В первой половине XVII века французские архитекторы проходят вторую стадию ученичества у итальянцев, но на этот раз образцами служат памятники не Возрождения, а итальянского барокко. Впрочем, и теперь заимствованные из Италии типы, мотивы и формы подвергаются переработке в соответствии со слагавшейся французской художественной традицией.
Своеобразие французской архитектуры полнее всего сказалось в творчестве Франсуа Мансара (1598–1654). Он строил не столько храмы и королевские дворцы, сколько особняки и дворцы для частных лиц; видимо, он сам тяготел к небольшим постройкам, так как в них ему было легче проявить свои влечения. Он был неуступчив в творческих вопросах, и это затрудняло использование его королем и министрами. Имя Мансара прочно связано с типом высоких кровель, так называемых мансард, которые, если и не были им изобретены, то именно им впервые широко использовались. Но его значение далеко не исчерпывается этим нововведением.
Во французской архитектуре Возрождения классический ордер понимался преимущественно как декорация, ритмически оживляющая стены и исконные французские павильоны (ср. 108). В середине XVII века во Франции возникает потребность в более глубоком понимании классического наследия. «Дарование архитектора, – пишет Фреар де Шамбре (1650), – проявляется не в частностях, а в расположении его создания».
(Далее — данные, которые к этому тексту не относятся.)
(** C6. In the loop of [Down], an identity with no record in the loaded set
    ends the run with [ErrFindMigration], one with an empty down script
    with [ErrNoDownMigration], the world left as the step found it. When
    [Down] returns one of these errors the last thing the run did is a
    print: no transaction was begun for the step; the rollbacks reported
    before are out of the ledger and every other row is still in it. *)
Theorem Down_stops_before_transaction directory dir steps :
  (∀ ms toRollback i filename (w : World),
      toRollback !! i = Some filename →
      (GetMigrationByFilename ms filename = None →
       rollbackFrom ms toRollback (S i) w = (w, Err (ErrFindMigration filename)))
      ∧ (∀ m, GetMigrationByFilename ms filename = Some m → Down m = "" →
              rollbackFrom ms toRollback (S i) w
              = (w, Err (ErrNoDownMigration filename))))
  ∧ (∀ (w w' : World) e filename,
      tx w = None →
      migration.Down exec_stmt directory dir steps w = (w', Err e) →
      e = ErrFindMigration filename ∨ e = ErrNoDownMigration filename →
      ∃ ms evs out,
        LoadMigrations directory dir = Ok ms
        ∧ filename ∈ selected (appliedOf (committed w)) steps
        ∧ (e = ErrFindMigration filename → GetMigrationByFilename ms filename = None)
        ∧ (e = ErrNoDownMigration filename →
           ∃ m, GetMigrationByFilename ms filename = Some m ∧ Down m = "")
        ∧ log w' = log w ++ evs ++ [Printed out]
        ∧ tx w' = None
        ∧ appliedOf (committed w')
          = filter (fun g => g ∉ rolledBack (evs ++ [Printed out]))
                   (appliedOf (committed w))).
Proof.
  split.
  - intros ms toRollback i filename w Hi. split.
    + intros Hfind. cbn [migration.rollbackFrom]. by rewrite Hi, Hfind.
    + intros m Hfind Hdown. cbn [migration.rollbackFrom]. rewrite Hi, Hfind, Hdown. done.
  - intros w w' e filename Htx H He.
    apply Down_inv in H as (evs & Hlog & Hpre & Happ & Htx' & Hr).
    destruct He as [-> | ->].
    + destruct Hr as (Hin & (ms & Hload & Hfind) & before & out & ->).
      exists ms, before, out. repeat split; try done; auto.
    + destruct Hr as (Hin & (ms & m & Hload & Hfind & Hdown) & before & out & ->).
      exists ms, before, out. repeat split; try done; eauto.
Qed.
Мансар уже в самых ранних своих постройках исходит из задач создания ясной и обозримой композиции основных архитектурных объемов. Замок Бельруа (158) выстроен согласно старой традиции из кирпича, чередующегося с белым камнем. Он образует группу увенчанных высокими французскими кровлями башен. Новым в нем является то, что все эти башни составляют ясную классическую композицию, какой не знали французские архитекторы XVI века (ср. 105). Средняя трехэтажная башня поднимается над несколько более низкими боковыми башнями, но она тесно связана с ними благодаря расположению окон в двух нижних этажах. По мере удаления от средней башни кровля спускается еще ниже в крайних боковых башнях-крыльях. Зато они выступают вперед, образуя подобие почетного двора. Архитектурная композиция этих простейших объемов отличается большой пропорциональностью, музыкальностью. Замки XVI века на Луаре кажутся в сравнении с подобным зданием наивными, варварскими и даже неуклюжими.